[Stored items]
+++++

Definition compound_ops : list (TokenType * BinaryOp.Op) := [
  (PLUS_ASSIGN, BinaryOp.ADD);
  (MINUS_ASSIGN, BinaryOp.SUB);
  (MULTIPLY_ASSIGN, BinaryOp.MUL);
  (DIVIDE_ASSIGN, BinaryOp.DIV);
  (MODULO_ASSIGN, BinaryOp.MOD);
  (POWER_ASSIGN, BinaryOp.POW);
  (BIT_AND_ASSIGN, BinaryOp.BIT_AND);
  (BIT_OR_ASSIGN, BinaryOp.BIT_OR);
  (BIT_XOR_ASSIGN, BinaryOp.BIT_XOR);
  (SHIFT_LEFT_ASSIGN, BinaryOp.SHL);
  (SHIFT_RIGHT_ASSIGN, BinaryOp.SHR)
].

(** A statement without a position: [parse_statement] gives it one. *)
Definition unplaced (node : StmtNode) : Stmt := mkStmt 0 0 node.

Section Statements.
Context {input : Input} {callees : Callees}.

(** The first entry of the table whose token is next. *)
Fixpoint find_compound (ops : list (TokenType * BinaryOp.Op)) : P (option BinaryOp.Op) :=
  match ops with
  | [] => mret None
  | (t, op) :: ops => let* found := check t in if found then mret (Some op) else find_compound ops
  end.

(** What can be assigned to. *)
Definition checked_target (target : Expr) : P unit :=
  let fail message := parser_error message (expr_line target) (expr_column target) in
  match expr_node target with
  | VariableExpr _ => mret tt
  | IndexExpr _ _ root => when root (fail "Cannot assign through '?.'; write the null check out")
  | MemberCallExpr _ _ _ _ is_method safe _ =>
      if is_method then fail "Cannot assign to method call"
      else when safe (fail "Cannot assign through '?.'; write the null check out")
  | _ => fail "Invalid assignment target"
  end.

(** A target that can only be evaluated once, but whose parts can be kept. *)
Definition can_hoist (target : Expr) : bool :=
  match expr_node target with
  | IndexExpr _ _ root => negb root
  | MemberCallExpr _ _ _ _ is_method safe _ => negb is_method && negb safe
  | _ => false
  end.

Definition parse_compound (lhs : Expr) (op : BinaryOp.Op) : P Stmt :=
  match clone_lvalue lhs with
  | None =>
      when (negb (can_hoist lhs))
        (parser_error "Invalid target for compound assignment" (expr_line lhs) (expr_column lhs)) ;;;
      advance ;;;
      let* rhs := c_expression in
      consume_statement_end "Expected newline after assignment" ;;;
      hoist_compound_target lhs op rhs
  | Some read =>
      advance ;;;
      let* rhs := c_expression in
      let combined := make_binary read op rhs in
      consume_statement_end "Expected newline after assignment" ;;;
      mret (unplaced (assign_node lhs combined))
  end.

Definition parse_expr_or_assign_stmt : P Stmt :=
  let* await := check AWAIT in
  if await then
    let* expr := c_expression in
    consume_statement_end "Expected newline after expression" ;;;
    mret (unplaced (ExprStmt expr))
  else
  let* statement_start := gets m_current in
  let* lhs := parse_call in
  let* assign := match_ ASSIGN in
  if assign then
    let* value := c_expression in
    consume_statement_end "Expected newline after assignment" ;;;
    checked_target lhs ;;;
    mret (unplaced (assign_node lhs value))
  else
  let* compound := find_compound compound_ops in
  match compound with
  | Some op => parse_compound lhs op
  | None =>
      let* over := check_any [NEWLINE; SEMICOLON; DEDENT] in
      let* over := or_else (mret over) is_at_end in
      let* depth := gets m_inline_suite_depth in
      let* over := or_else (mret over) (and_also (mret (0 <? depth)) at_inline_suite_end) in
      let* lhs :=
        (if over then mret lhs
         else modify (set_current statement_start) ;;; c_expression) in
      consume_statement_end "Expected newline after expression" ;;;
      mret (unplaced (ExprStmt lhs))
  end.

(** ** Variables and their accessors *)

Definition at_property_accessor : P bool :=
  let* ident := check IDENTIFIER in
  if negb ident then mret false else
  let* next := peek_ahead 1 in
  let* tok := peek in
  mret ((String.eqb (spelled tok) "set" || String.eqb (spelled tok) "get") && is_one_of next [ASSIGN; LPAREN; COLON]).

Definition has_setter (d : VarDecl) : bool :=
  negb (blank (v_setter_name (var_decl_info d))) || (if setter_body d is Some _ then true else false).
Definition has_getter (d : VarDecl) : bool :=
  negb (blank (v_getter_name (var_decl_info d))) || (if getter_body d is Some _ then true else false).

(** The name of an accessor's function. *)
Definition set_accessor_name (is_setter : bool) (name : string) (d : VarDecl) : VarDecl :=
  let '(mkVarDecl info init setter getter) := d in
  mkVarDecl (if is_setter then set_v_setter_name name info else set_v_getter_name name info) init setter getter.
Definition set_accessor_body (is_setter : bool) (f : FunctionDecl) (d : VarDecl) : VarDecl :=
  let '(mkVarDecl info init setter getter) := d in
  mkVarDecl info init (if is_setter then Some f else setter) (if is_setter then getter else Some f).

Definition parse_accessor_parameters (is_setter : bool) : P (list Parameter_) :=
  let* paren := match_ LPAREN in
  if paren then
    let* closed := (if is_setter then mret false else check RPAREN) in
    let* parameters :=
      (if closed then mret [] else
       let* param := consume IDENTIFIER "Expected the assigned value's name in 'set(...)'" in
       let* type_hint := parse_type_hint in
       mret [mkParameter (spelled param) type_hint None (line param) (column param)]) in
    consume RPAREN "Expected ')' after the accessor's parameter" ;;;
    mret parameters
  else
    when is_setter
      (error "Expected '(' after 'set': a setter body names the assigned value, as in 'set(value):'") ;;;
    mret [].

Definition parse_one_property_accessor (decl : VarDecl) : P VarDecl :=
  let* accessor := at_property_accessor in
  when (negb accessor) (error "Expected 'set' or 'get' in a property declaration") ;;;
  let* keyword := advance in
  let is_setter := String.eqb (spelled keyword) "set" in
  let property := v_name (var_decl_info decl) in
  when (if is_setter then has_setter decl else has_getter decl)
    (error ("Property '" +:+ property +:+ "' already has a '" +:+ spelled keyword +:+ "'")) ;;;
  let* assign := match_ ASSIGN in
  if assign then
    let* target := consume IDENTIFIER ("Expected a function name after '" +:+ spelled keyword +:+ " ='") in
    mret (set_accessor_name is_setter (spelled target) decl)
  else
    let* parameters := parse_accessor_parameters is_setter in
    consume COLON ("Expected ':' after '" +:+ spelled keyword +:+ "'") ;;;
    let* r := with_await_tracked parse_suite in
    when r.2 (error "A property accessor cannot await") ;;;
    let info := mkFunctionInfo ("@" +:+ property +:+ (if is_setter then "_setter" else "_getter")) no_type
      (line keyword) (column keyword) "" r.2 false false false false "" None 0 "" in
    mret (set_accessor_body is_setter (mkFunction info parameters r.1) decl).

+++++

Please copy all of the data above exactly.

Definition compound_ops : list (TokenType * BinaryOp.Op) := [
  (PLUS_ASSIGN, BinaryOp.ADD);
  (MINUS_ASSIGN, BinaryOp.SUB);
  (MULTIPLY_ASSIGN, BinaryOp.MUL);
  (DIVIDE_ASSIGN, BinaryOp.DIV);
  (MODULO_ASSIGN, BinaryOp.MOD);
  (POWER_ASSIGN, BinaryOp.POW);
  (BIT_AND_ASSIGN, BinaryOp.BIT_AND);
  (BIT_OR_ASSIGN, BinaryOp.BIT_OR);
  (BIT_XOR_ASSIGN, BinaryOp.BIT_XOR);
  (SHIFT_LEFT_ASSIGN, BinaryOp.SHL);
  (SHIFT_RIGHT_ASSIGN, BinaryOp.SHR)
].

(** A statement without a position: [parse_statement] gives it one. *)
Definition unplaced (node : StmtNode) : Stmt := mkStmt 0 0 node.

Section Statements.
Context {input : Input} {callees : Callees}.

(** The first entry of the table whose token is next. *)
Fixpoint find_compound (ops : list (TokenType * BinaryOp.Op)) : P (option BinaryOp.Op) :=
  match ops with
  | [] => mret None
  | (t, op) :: ops => let* found := check t in if found then mret (Some op) else find_compound ops
  end.

(** What can be assigned to. *)
Definition checked_target (target : Expr) : P unit :=
  let fail message := parser_error message (expr_line target) (expr_column target) in
  match expr_node target with
  | VariableExpr _ => mret tt
  | IndexExpr _ _ root => when root (fail "Cannot assign through '?.'; write the null check out")
  | MemberCallExpr _ _ _ _ is_method safe _ =>
      if is_method then fail "Cannot assign to method call"
      else when safe (fail "Cannot assign through '?.'; write the null check out")
  | _ => fail "Invalid assignment target"
  end.

(** A target that can only be evaluated once, but whose parts can be kept. *)
Definition can_hoist (target : Expr) : bool :=
  match expr_node target with
  | IndexExpr _ _ root => negb root
  | MemberCallExpr _ _ _ _ is_method safe _ => negb is_method && negb safe
  | _ => false
  end.

Definition parse_compound (lhs : Expr) (op : BinaryOp.Op) : P Stmt :=
  match clone_lvalue lhs with
  | None =>
      when (negb (can_hoist lhs))
        (parser_error "Invalid target for compound assignment" (expr_line lhs) (expr_column lhs)) ;;;
      advance ;;;
      let* rhs := c_expression in
      consume_statement_end "Expected newline after assignment" ;;;
      hoist_compound_target lhs op rhs
  | Some read =>
      advance ;;;
      let* rhs := c_expression in
      let combined := make_binary read op rhs in
      consume_statement_end "Expected newline after assignment" ;;;
      mret (unplaced (assign_node lhs combined))
  end.

Definition parse_expr_or_assign_stmt : P Stmt :=
  let* await := check AWAIT in
  if await then
    let* expr := c_expression in
    consume_statement_end "Expected newline after expression" ;;;
    mret (unplaced (ExprStmt expr))
  else
  let* statement_start := gets m_current in
  let* lhs := parse_call in
  let* assign := match_ ASSIGN in
  if assign then
    let* value := c_expression in
    consume_statement_end "Expected newline after assignment" ;;;
    checked_target lhs ;;;
    mret (unplaced (assign_node lhs value))
  else
  let* compound := find_compound compound_ops in
  match compound with
  | Some op => parse_compound lhs op
  | None =>
      let* over := check_any [NEWLINE; SEMICOLON; DEDENT] in
      let* over := or_else (mret over) is_at_end in
      let* depth := gets m_inline_suite_depth in
      let* over := or_else (mret over) (and_also (mret (0 <? depth)) at_inline_suite_end) in
      let* lhs :=
        (if over then mret lhs
         else modify (set_current statement_start) ;;; c_expression) in
      consume_statement_end "Expected newline after expression" ;;;
      mret (unplaced (ExprStmt lhs))
  end.

(** ** Variables and their accessors *)

Definition at_property_accessor : P bool :=
  let* ident := check IDENTIFIER in
  if negb ident then mret false else
  let* next := peek_ahead 1 in
  let* tok := peek in
  mret ((String.eqb (spelled tok) "set" || String.eqb (spelled tok) "get") && is_one_of next [ASSIGN; LPAREN; COLON]).

Definition has_setter (d : VarDecl) : bool :=
  negb (blank (v_setter_name (var_decl_info d))) || (if setter_body d is Some _ then true else false).
Definition has_getter (d : VarDecl) : bool :=
  negb (blank (v_getter_name (var_decl_info d))) || (if getter_body d is Some _ then true else false).

(** The name of an accessor's function. *)
Definition set_accessor_name (is_setter : bool) (name : string) (d : VarDecl) : VarDecl :=
  let '(mkVarDecl info init setter getter) := d in
  mkVarDecl (if is_setter then set_v_setter_name name info else set_v_getter_name name info) init setter getter.
Definition set_accessor_body (is_setter : bool) (f : FunctionDecl) (d : VarDecl) : VarDecl :=
  let '(mkVarDecl info init setter getter) := d in
  mkVarDecl info init (if is_setter then Some f else setter) (if is_setter then getter else Some f).

Definition parse_accessor_parameters (is_setter : bool) : P (list Parameter_) :=
  let* paren := match_ LPAREN in
  if paren then
    let* closed := (if is_setter then mret false else check RPAREN) in
    let* parameters :=
      (if closed then mret [] else
       let* param := consume IDENTIFIER "Expected the assigned value's name in 'set(...)'" in
       let* type_hint := parse_type_hint in
       mret [mkParameter (spelled param) type_hint None (line param) (column param)]) in
    consume RPAREN "Expected ')' after the accessor's parameter" ;;;
    mret parameters
  else
    when is_setter
      (error "Expected '(' after 'set': a setter body names the assigned value, as in 'set(value):'") ;;;
    mret [].

Definition parse_one_property_accessor (decl : VarDecl) : P VarDecl :=
  let* accessor := at_property_accessor in
  when (negb accessor) (error "Expected 'set' or 'get' in a property declaration") ;;;
  let* keyword := advance in
  let is_setter := String.eqb (spelled keyword) "set" in
  let property := v_name (var_decl_info decl) in
  when (if is_setter then has_setter decl else has_getter decl)
    (error ("Property '" +:+ property +:+ "' already has a '" +:+ spelled keyword +:+ "'")) ;;;
  let* assign := match_ ASSIGN in
  if assign then
    let* target := consume IDENTIFIER ("Expected a function name after '" +:+ spelled keyword +:+ " ='") in
    mret (set_accessor_name is_setter (spelled target) decl)
  else
    let* parameters := parse_accessor_parameters is_setter in
    consume COLON ("Expected ':' after '" +:+ spelled keyword +:+ "'") ;;;
    let* r := with_await_tracked parse_suite in
    when r.2 (error "A property accessor cannot await") ;;;
    let info := mkFunctionInfo ("@" +:+ property +:+ (if is_setter then "_setter" else "_getter")) no_type
      (line keyword) (column keyword) "" r.2 false false false false "" None 0 "" in
    mret (set_accessor_body is_setter (mkFunction info parameters r.1) decl).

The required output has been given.